*WHAT THIS TASK INVOLVES*: Once you have located the line containing "Definition failures_with (ledger" in the material below, return it exactly along with each line after it through the line containing "gr_grievance_id g = gid".

*PROVIDED MATERIAL*:

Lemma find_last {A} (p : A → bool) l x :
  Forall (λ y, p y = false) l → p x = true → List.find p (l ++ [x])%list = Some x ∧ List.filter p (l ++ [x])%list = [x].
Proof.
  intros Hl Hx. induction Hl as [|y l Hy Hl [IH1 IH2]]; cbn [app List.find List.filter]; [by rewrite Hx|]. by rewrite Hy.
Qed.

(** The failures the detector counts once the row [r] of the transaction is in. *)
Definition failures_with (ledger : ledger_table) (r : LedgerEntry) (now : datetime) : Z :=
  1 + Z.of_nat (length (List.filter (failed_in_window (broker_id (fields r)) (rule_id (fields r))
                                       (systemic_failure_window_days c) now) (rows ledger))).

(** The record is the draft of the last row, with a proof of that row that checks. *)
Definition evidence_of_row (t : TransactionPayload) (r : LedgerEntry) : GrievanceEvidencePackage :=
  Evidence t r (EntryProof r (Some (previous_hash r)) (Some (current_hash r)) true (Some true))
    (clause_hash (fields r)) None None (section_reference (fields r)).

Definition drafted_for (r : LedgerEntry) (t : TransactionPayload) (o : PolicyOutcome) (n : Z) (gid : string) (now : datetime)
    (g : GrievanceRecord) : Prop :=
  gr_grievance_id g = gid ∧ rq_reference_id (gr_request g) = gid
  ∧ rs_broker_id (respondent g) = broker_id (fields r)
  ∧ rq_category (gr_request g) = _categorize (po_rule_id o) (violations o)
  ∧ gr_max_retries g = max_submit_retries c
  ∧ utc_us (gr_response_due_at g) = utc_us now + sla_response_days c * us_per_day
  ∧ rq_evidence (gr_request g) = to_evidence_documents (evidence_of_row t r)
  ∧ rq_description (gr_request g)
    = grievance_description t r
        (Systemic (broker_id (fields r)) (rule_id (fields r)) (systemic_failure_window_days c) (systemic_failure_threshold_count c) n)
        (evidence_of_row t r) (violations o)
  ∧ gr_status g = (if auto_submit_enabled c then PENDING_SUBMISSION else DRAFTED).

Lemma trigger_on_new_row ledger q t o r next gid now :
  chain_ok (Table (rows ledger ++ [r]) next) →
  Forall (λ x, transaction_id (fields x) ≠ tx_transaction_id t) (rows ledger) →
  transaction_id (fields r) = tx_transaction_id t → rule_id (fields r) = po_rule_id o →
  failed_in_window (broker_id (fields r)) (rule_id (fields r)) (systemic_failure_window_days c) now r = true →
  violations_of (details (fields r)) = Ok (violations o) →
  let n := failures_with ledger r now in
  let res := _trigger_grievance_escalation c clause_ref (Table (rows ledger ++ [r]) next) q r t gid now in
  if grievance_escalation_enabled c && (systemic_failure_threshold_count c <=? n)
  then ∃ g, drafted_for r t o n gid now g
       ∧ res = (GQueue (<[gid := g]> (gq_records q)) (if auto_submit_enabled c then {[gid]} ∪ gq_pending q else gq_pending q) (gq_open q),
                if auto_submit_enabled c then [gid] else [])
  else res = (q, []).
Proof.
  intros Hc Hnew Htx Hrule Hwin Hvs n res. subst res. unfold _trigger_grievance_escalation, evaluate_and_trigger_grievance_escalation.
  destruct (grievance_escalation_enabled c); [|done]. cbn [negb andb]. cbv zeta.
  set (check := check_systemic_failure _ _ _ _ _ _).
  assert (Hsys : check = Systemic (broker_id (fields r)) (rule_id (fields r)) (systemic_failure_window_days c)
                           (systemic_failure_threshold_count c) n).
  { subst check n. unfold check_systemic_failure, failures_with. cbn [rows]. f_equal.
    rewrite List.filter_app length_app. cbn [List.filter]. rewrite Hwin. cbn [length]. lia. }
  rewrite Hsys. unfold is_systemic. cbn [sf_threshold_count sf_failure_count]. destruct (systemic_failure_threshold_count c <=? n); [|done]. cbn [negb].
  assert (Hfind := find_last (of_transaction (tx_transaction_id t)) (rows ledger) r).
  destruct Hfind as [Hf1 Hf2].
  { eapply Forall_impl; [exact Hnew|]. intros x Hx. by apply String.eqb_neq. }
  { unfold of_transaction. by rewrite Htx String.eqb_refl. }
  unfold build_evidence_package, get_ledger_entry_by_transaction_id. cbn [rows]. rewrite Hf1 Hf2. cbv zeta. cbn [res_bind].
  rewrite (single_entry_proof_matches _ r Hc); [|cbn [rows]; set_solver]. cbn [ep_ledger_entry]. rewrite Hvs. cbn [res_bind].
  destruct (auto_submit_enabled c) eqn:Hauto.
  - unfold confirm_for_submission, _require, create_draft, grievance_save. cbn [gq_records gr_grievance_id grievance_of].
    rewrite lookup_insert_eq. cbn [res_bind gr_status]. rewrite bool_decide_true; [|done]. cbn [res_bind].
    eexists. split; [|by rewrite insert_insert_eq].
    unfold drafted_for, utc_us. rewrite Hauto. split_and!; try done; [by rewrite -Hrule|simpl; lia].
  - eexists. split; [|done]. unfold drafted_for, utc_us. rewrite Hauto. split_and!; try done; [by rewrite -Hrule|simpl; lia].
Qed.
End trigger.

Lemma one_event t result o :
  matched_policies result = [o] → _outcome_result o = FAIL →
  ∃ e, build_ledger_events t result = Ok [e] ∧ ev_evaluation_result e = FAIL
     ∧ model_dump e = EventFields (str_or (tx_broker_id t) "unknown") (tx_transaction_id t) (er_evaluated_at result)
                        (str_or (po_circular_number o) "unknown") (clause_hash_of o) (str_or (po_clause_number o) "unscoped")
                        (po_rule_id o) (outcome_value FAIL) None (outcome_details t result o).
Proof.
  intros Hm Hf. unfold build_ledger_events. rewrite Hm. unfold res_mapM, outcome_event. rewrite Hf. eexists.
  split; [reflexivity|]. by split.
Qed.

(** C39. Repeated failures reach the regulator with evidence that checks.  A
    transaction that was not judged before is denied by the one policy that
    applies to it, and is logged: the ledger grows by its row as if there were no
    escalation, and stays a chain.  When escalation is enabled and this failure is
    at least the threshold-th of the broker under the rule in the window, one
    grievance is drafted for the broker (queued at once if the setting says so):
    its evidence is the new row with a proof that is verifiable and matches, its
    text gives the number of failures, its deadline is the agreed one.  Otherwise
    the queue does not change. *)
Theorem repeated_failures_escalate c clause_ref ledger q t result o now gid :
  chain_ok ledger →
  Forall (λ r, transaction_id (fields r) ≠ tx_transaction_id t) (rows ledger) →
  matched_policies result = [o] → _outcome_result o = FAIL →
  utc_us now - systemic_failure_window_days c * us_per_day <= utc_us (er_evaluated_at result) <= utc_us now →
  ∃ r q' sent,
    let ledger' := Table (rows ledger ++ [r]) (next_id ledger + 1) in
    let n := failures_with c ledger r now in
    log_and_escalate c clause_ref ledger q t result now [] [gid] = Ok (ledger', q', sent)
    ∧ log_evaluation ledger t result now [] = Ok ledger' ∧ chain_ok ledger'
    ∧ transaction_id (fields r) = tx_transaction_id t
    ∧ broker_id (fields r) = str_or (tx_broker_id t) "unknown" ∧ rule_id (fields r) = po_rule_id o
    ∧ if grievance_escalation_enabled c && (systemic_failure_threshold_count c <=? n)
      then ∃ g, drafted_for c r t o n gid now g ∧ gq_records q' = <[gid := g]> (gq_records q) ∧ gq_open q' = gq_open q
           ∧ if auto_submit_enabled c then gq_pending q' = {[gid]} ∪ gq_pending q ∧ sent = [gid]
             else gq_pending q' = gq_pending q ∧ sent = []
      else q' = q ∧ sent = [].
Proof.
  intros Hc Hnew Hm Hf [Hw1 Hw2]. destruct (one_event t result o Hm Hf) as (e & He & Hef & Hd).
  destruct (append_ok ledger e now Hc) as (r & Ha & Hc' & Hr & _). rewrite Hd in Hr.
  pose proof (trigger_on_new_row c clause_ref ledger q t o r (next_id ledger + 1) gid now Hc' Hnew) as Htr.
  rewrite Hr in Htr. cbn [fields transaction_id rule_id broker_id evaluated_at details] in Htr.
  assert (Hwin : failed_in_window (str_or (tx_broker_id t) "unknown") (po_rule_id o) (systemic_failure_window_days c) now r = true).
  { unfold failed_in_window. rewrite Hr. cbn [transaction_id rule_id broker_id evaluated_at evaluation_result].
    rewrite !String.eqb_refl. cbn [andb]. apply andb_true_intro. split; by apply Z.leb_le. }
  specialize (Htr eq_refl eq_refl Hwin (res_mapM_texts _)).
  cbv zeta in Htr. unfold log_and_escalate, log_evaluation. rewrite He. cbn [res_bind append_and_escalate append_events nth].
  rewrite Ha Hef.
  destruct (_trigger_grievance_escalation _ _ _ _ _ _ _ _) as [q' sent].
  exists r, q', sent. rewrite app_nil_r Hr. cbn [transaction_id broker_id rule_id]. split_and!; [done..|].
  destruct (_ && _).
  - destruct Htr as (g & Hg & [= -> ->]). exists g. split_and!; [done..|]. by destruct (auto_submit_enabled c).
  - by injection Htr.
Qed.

*OUTPUT OF THE EXERCISE*:
Definition failures_with (ledger : ledger_table) (r : LedgerEntry) (now : datetime) : Z :=
  1 + Z.of_nat (length (List.filter (failed_in_window (broker_id (fields r)) (rule_id (fields r))
                                       (systemic_failure_window_days c) now) (rows ledger))).

(** The record is the draft of the last row, with a proof of that row that checks. *)
Definition evidence_of_row (t : TransactionPayload) (r : LedgerEntry) : GrievanceEvidencePackage :=
  Evidence t r (EntryProof r (Some (previous_hash r)) (Some (current_hash r)) true (Some true))
    (clause_hash (fields r)) None None (section_reference (fields r)).

Definition drafted_for (r : LedgerEntry) (t : TransactionPayload) (o : PolicyOutcome) (n : Z) (gid : string) (now : datetime)
    (g : GrievanceRecord) : Prop :=
  gr_grievance_id g = gid ∧ rq_reference_id (gr_request g) = gid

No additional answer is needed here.